北里大保健衛生専門学院は、予防医学の先駆的存在である北里柴三郎氏を学祖とする「北里研究所」が設置母体です。同学院は40年前から、南魚沼市で「保健師」を養成してきており、保健師の役割の一つは自殺対策です。北里大のホームページには、「地域に暮らす人々と協働し、人々が住み慣れた場所でその人らしく生きることを支援する能力」を養うとありますが、開学して40年になりますが、なぜ、この地域の自殺率はこれほど高いのでしょう?
南魚沼市の自殺率の高さこそが、北里大と市の連携がこれまで十分でなかったことの証左ではないでしょうか?
是非、北里大と市が共同でこの地域を研究の対象とし、教育機関と自治体が協力して自殺率を下げることができた先進的事例を作り上げてください。
自殺率と水道料金が高い自治体が、ノーベル平和賞受賞者を出した研究機関の関連団体が自由に使える補助金を出すのは「けしからん」と言う人がいるかもしれませんが、この団体と市が共同でやる「自殺対策プロジェクト」に税金を出すことに文句を言う人はあまりいないと思います。
新潟日報社さんは、誤報記事を出したことについて訂正謝罪をすべきです。
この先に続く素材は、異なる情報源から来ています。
(** What [initrd_alloc_pages] answers for the announced size. *)
Lemma alloc_announced w raw location l : image_at raw location l -> packed l = true -> window_for w l ->
  exists r w', initrd_alloc_pages w (announced l) = Ok (r, w') /\
    (r = 0 \/ r = INITRD_DECOMP_BASE /\ region w' INITRD_DECOMP_BASE (announced l) = Ok (pages_of (announced l))).
Proof.
  intros [_ _ Hp _ Hk] Hpk Hw. destruct (Hk Hpk) as (K1 & K2 & K3 & K4 & _). destruct (Hw Hpk) as [Hf Hb].
  destruct (alloc_pages_ok w (announced l)) as (r & w' & E & Hr); [lia | lia | done |]. exists r, w'. split; [done|].
  destruct Hr as [[? _]|[-> Ht]]; [by left|]. right. split; [done|]. apply (region_ok (mapped w)); [done | lia | lia | by apply Hb].
Qed.

Lemma image_placed raw location l k n : image_at raw location l -> packed l = true -> (k <= length l)%nat -> 0 <= n -> Z.of_nat k + n <= zlen l ->
  placed raw (pages_of (announced l)) (location + Z.of_nat k) n INITRD_DECOMP_BASE (announced l).
Proof.
  intros [Hr Hc Hp Hpl Hk] Hpk Hkl Hn Hkn. pose proof Hr as (R1 & R2 & _). destruct (Hk Hpk) as (K1 & K2 & K3 & K4 & _). pose proof (region_holds (announced l) K1). unfold INITRD_DECOMP_BASE in K4.
  assert (longest (bytes_at raw (location + Z.of_nat k) n) <= longest l)%nat as Hlong.
  { pose proof (reads_drop _ _ _ k Hr Hkl) as Hd. rewrite <- (take_drop (Z.to_nat n) (drop k l)) in Hd. apply reads_prefix, bytes_at_eq in Hd.
    replace (zlen (take (Z.to_nat n) (drop k l))) with n in Hd by (rewrite length_take, length_drop; lia). rewrite Hd.
    destruct (longest_app (take (Z.to_nat n) (drop k l)) (drop (Z.to_nat n) (drop k l))) as [L1 _]. rewrite take_drop in L1.
    pose proof (longest_suffix l (drop k l) (suffix_drop k l)). lia. }
  split; try done; try (unfold INITRD_DECOMP_BASE in *; lia).
split; [unfold INITRD_DECOMP_BASE; lia|]. apply region_holds; lia.
Qed.

Lemma unpack_frame w raw location l : image_at raw location l -> window_for w l -> (10 <= length l)%nat -> word l = LZ4_FRAME_MAGIC ->
  unpack_post w l
    (flg ← ld raw (u32 (location + 4));
     orig_sz ← (if negb (Z.land flg 8 =? 0) then read_le32 raw (u32 (location + 6)) else mret 4194304);
     '(decomp_buf, w) ← initrd_alloc_pages w orig_sz;
     if decomp_buf =? 0 then mret (None, w)
     else
       mem ← region w decomp_buf orig_sz;
       '(ret, d) ← lz4_decompress_frame raw mem location (zlen l) decomp_buf orig_sz;
       if ret <? 0 then mret (None, w) else mret (Some (d, decomp_buf, u32 ret), w)).
Proof.
  intros Hi Hw Hl Em. assert (packed l = true) as Hpk by (unfold packed; by rewrite Em). pose proof Hi as [Hr _ Hp Hpl Hk]. destruct (Hk Hpk) as (K1 & K2 & K3 & K4 & _).
  pose proof (ld_nth raw location l 4 Hr ltac:(lia) Hp ltac:(lia)) as E4. change (Z.of_nat 4) with 4 in E4. rewrite E4, res_bind_ok.
  assert ((if negb (Z.land (nth 4 l 0) 8 =? 0) then read_le32 raw (u32 (location + 6)) else mret 4194304) = Ok (announced l)) as ->.
  { unfold announced. rewrite Em. simpl. destruct (negb _); [|done]. rewrite u32_small by lia. apply (read_le32_drop _ location); (done || lia). }
  rewrite res_bind_ok. destruct (alloc_announced w raw location l Hi Hpk Hw) as (r & w' & E & [-> | [-> Er]]); rewrite E, res_bind_ok.
  { apply unpack_none. by right. }
  change (INITRD_DECOMP_BASE =? 0) with false. cbv iota. rewrite Er, res_bind_ok. pose proof (image_placed raw location l 0 (zlen l) Hi Hpk ltac:(lia) ltac:(lia) ltac:(lia)) as P.
  rewrite Z.add_0_r in P. destruct (lz4_frame_ok _ _ _ _ _ _ P) as (ret & d & -> & Hf). rewrite res_bind_ok. rewrite (bytes_at_eq _ _ _ Hr) in Hf.
  assert (image l = frame_decode l (announced l)) as Ei.
  { unfold image. rewrite (proj2 (Nat.ltb_ge _ _)) by lia. rewrite Em. simpl. by rewrite (proj2 (Nat.ltb_ge _ _)) by lia. }
  destruct (frame_decode l (announced l)) as [out|].
  - destruct Hf as (-> & Ho & F). unfold INITRD_DECOMP_BASE in K4. rewrite (proj2 (Z.ltb_ge _ _)), u32_small by lia. apply unpack_some; [done | | done | unfold INITRD_DECOMP_BASE; lia].
    apply (filled_region (announced l)); (done || lia).
  - destruct Hf as (-> & _). apply unpack_none. by left.
Qed.

Lemma unpack_block w raw location l : image_at raw location l -> window_for w l -> (12 <= length l)%nat -> word l = LZ4B_MAGIC_U32 ->
  unpack_post w l
    (orig_sz ← read_le32 raw (u32 (location + 4));
     comp_sz ← read_le32 raw (u32 (location + 8));
     if zlen l <? u32 (LZ4B_HDR_SIZE + comp_sz) then mret (None, w)
     else
       '(decomp_buf, w) ← initrd_alloc_pages w orig_sz;
       if decomp_buf =? 0 then mret (None, w)
       else
         mem ← region w decomp_buf orig_sz;
         '(ret, d) ← lz4_decompress_block raw mem (u32 (location + LZ4B_HDR_SIZE)) comp_sz decomp_buf orig_sz;
         if (ret <? 0) || negb (u32 ret =? orig_sz) then mret (None, w) else mret (Some (d, decomp_buf, orig_sz), w)).
Proof.
  intros Hi Hw Hl Em. assert (packed l = true) as Hpk by (unfold packed; by rewrite Em). pose proof Hi as [Hr _ Hp Hpl Hk]. destruct (Hk Hpk) as (K1 & K2 & K3 & K4 & K5). specialize (K5 Em).
  unfold LZ4B_HDR_SIZE. rewrite !(u32_small (location + _)) by lia. unfold INITRD_DECOMP_BASE in K4.
  assert (word (drop 4 l) = announced l) as Ea by (unfold announced; by rewrite Em).
  rewrite (read_le32_drop _ location l 4 (location + 4) Hr), res_bind_ok, Ea by (done || lia). rewrite (read_le32_drop _ location l 8 (location + 8) Hr), res_bind_ok by (done || lia).
  set (comp := word (drop 8 l)) in *. rewrite (u32_small (12 + comp)) by lia.
  assert (image l = if zlen l <? 12 + comp then None else
    out ← decode (S (length (take (Z.to_nat comp) (drop 12 l)))) (take (Z.to_nat comp) (drop 12 l)) []; if zlen out =? announced l then Some out else None) as Ei.
  { unfold image. rewrite (proj2 (Nat.ltb_ge _ _)) by lia. rewrite Em. cbn [Z.eqb LZ4_FRAME_MAGIC LZ4B_MAGIC_U32 Pos.eqb]. by rewrite (proj2 (Nat.ltb_ge _ _)) by lia. }
  destruct (Z.ltb_spec (zlen l) (12 + comp)) as [|Hc]; [apply unpack_none; by left|].
  destruct (alloc_announced w raw location l Hi Hpk Hw) as (r & w' & E & [-> | [-> Er]]); rewrite E, res_bind_ok.
  { apply unpack_none. by right. }
  change (INITRD_DECOMP_BASE =? 0) with false. cbv iota. rewrite Er, res_bind_ok. pose proof (image_placed raw location l 12 comp Hi Hpk ltac:(lia) ltac:(lia) ltac:(lia)) as P.
  pose proof (placed_input P) as I. destruct P as [_ _ _ [P2 P3] P4 _ _ _]. change (Z.of_nat 12) with 12 in *.
  pose proof (reads_drop _ _ _ 12 Hr ltac:(lia)) as Hd. rewrite <- (take_drop (Z.to_nat comp) (drop 12 l)) in Hd. apply reads_prefix, bytes_at_eq in Hd.
  set (c := take (Z.to_nat comp) (drop 12 l)) in *. assert (zlen c = comp) as Ec by (unfold c; rewrite length_take, length_drop; lia).
  change (Z.of_nat 12) with 12 in Hd. rewrite Ec in Hd. rewrite Hd in I. rewrite <- Ec in I |- *.
  destruct (block_call_ok _ _ _ _ _ _ I P2 P3 P4) as (ret & d & -> & Ho). rewrite res_bind_ok. destruct Ho as [(out & Eo & Hlo & -> & F)|(Hno & -> & _)].
  - rewrite Eo in Ei. simpl in Ei. rewrite (proj2 (Z.ltb_ge _ _)), u32_small by lia. cbn [orb]. destruct (Z.eqb_spec (zlen out) (announced l)) as [Eq|]; simpl; [|apply unpack_none; by left].
    rewrite <- Eq. apply unpack_some; [done | | done | unfold INITRD_DECOMP_BASE; lia]. apply (filled_region (announced l)); (done || lia).
  - simpl. apply unpack_none. left. rewrite Ei. destruct (decode _ c []) as [out|] eqn:Eo; [|done]. simpl. specialize (Hno out eq_refl). by zdecide.
Qed.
それができないなら、私を名誉棄損で訴えるべきです。そして、林茂男市長への偏向報道をやめ、北里大と市が共同でこの地域を活性化できるよう促してほしいですね。少なくとも、40万部の部数を誇りながら、林市長に前回トリプルスコアで負けたような名もなき人間(私)に対し、大きな法律事務所の弁護士3人を使って、これほどの時間と労力を使うことは得策ではないと思いますよ。